# About this task:
In the records that follow, the lines from the one containing "- by apply negb_true_iff, bool_decide_eq_false" to the one containing "by (by destruct", inclusive, are to be given again exactly.

Supplied material START

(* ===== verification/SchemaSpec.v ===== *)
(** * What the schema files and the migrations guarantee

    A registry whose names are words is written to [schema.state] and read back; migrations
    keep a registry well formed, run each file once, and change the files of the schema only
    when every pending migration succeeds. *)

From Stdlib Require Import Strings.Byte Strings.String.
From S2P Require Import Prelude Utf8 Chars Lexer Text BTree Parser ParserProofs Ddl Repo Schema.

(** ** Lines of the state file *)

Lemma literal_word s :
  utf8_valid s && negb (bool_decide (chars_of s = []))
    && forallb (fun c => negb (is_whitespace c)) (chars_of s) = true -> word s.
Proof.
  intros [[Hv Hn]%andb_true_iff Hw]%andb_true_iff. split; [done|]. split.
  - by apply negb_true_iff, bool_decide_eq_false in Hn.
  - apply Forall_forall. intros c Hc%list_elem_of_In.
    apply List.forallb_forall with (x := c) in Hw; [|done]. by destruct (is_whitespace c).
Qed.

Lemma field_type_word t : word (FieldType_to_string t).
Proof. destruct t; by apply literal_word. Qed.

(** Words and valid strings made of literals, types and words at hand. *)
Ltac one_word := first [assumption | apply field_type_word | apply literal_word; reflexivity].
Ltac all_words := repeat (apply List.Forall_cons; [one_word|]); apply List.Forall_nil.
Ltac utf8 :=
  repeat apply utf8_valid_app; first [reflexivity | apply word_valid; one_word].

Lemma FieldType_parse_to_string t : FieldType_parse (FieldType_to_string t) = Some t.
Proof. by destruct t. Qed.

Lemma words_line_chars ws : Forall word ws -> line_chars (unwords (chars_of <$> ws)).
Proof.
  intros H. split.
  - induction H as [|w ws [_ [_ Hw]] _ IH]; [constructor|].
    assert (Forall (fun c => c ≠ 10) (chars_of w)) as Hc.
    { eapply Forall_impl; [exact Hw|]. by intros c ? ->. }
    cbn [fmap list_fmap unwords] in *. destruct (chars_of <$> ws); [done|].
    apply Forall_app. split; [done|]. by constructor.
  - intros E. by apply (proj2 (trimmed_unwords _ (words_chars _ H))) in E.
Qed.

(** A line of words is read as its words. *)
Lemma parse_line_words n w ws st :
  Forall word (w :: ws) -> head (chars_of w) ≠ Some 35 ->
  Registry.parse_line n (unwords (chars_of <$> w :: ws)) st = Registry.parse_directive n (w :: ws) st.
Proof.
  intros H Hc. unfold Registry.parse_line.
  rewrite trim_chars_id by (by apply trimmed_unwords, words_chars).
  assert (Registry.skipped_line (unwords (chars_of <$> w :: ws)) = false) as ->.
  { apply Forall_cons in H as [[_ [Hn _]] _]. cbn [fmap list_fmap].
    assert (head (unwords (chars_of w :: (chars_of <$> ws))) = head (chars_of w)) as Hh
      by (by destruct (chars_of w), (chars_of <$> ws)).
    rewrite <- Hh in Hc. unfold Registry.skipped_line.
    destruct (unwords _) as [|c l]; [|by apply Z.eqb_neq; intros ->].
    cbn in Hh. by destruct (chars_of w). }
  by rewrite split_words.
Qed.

Supplied material END

# Solution to the exercise:
  - by apply negb_true_iff, bool_decide_eq_false in Hn.
  - apply Forall_forall. intros c Hc%list_elem_of_In.
    apply List.forallb_forall with (x := c) in Hw; [|done]. by destruct (is_whitespace c).
Qed.

Lemma field_type_word t : word (FieldType_to_string t).
Proof. destruct t; by apply literal_word. Qed.

(** Words and valid strings made of literals, types and words at hand. *)
Ltac one_word := first [assumption | apply field_type_word | apply literal_word; reflexivity].
Ltac all_words := repeat (apply List.Forall_cons; [one_word|]); apply List.Forall_nil.
Ltac utf8 :=
  repeat apply utf8_valid_app; first [reflexivity | apply word_valid; one_word].

Lemma FieldType_parse_to_string t : FieldType_parse (FieldType_to_string t) = Some t.
Proof. by destruct t. Qed.

Lemma words_line_chars ws : Forall word ws -> line_chars (unwords (chars_of <$> ws)).
Proof.
  intros H. split.
  - induction H as [|w ws [_ [_ Hw]] _ IH]; [constructor|].
    assert (Forall (fun c => c ≠ 10) (chars_of w)) as Hc.
    { eapply Forall_impl; [exact Hw|]. by intros c ? ->. }
    cbn [fmap list_fmap unwords] in *. destruct (chars_of <$> ws); [done|].
    apply Forall_app. split; [done|]. by constructor.
  - intros E. by apply (proj2 (trimmed_unwords _ (words_chars _ H))) in E.
Qed.

(** A line of words is read as its words. *)
Lemma parse_line_words n w ws st :
  Forall word (w :: ws) -> head (chars_of w) ≠ Some 35 ->
  Registry.parse_line n (unwords (chars_of <$> w :: ws)) st = Registry.parse_directive n (w :: ws) st.
Proof.
  intros H Hc. unfold Registry.parse_line.
  rewrite trim_chars_id by (by apply trimmed_unwords, words_chars).
  assert (Registry.skipped_line (unwords (chars_of <$> w :: ws)) = false) as ->.
  { apply Forall_cons in H as [[_ [Hn _]] _]. cbn [fmap list_fmap].
    assert (head (unwords (chars_of w :: (chars_of <$> ws))) = head (chars_of w)) as Hh
      by (by destruct (chars_of w), (chars_of <$> ws)).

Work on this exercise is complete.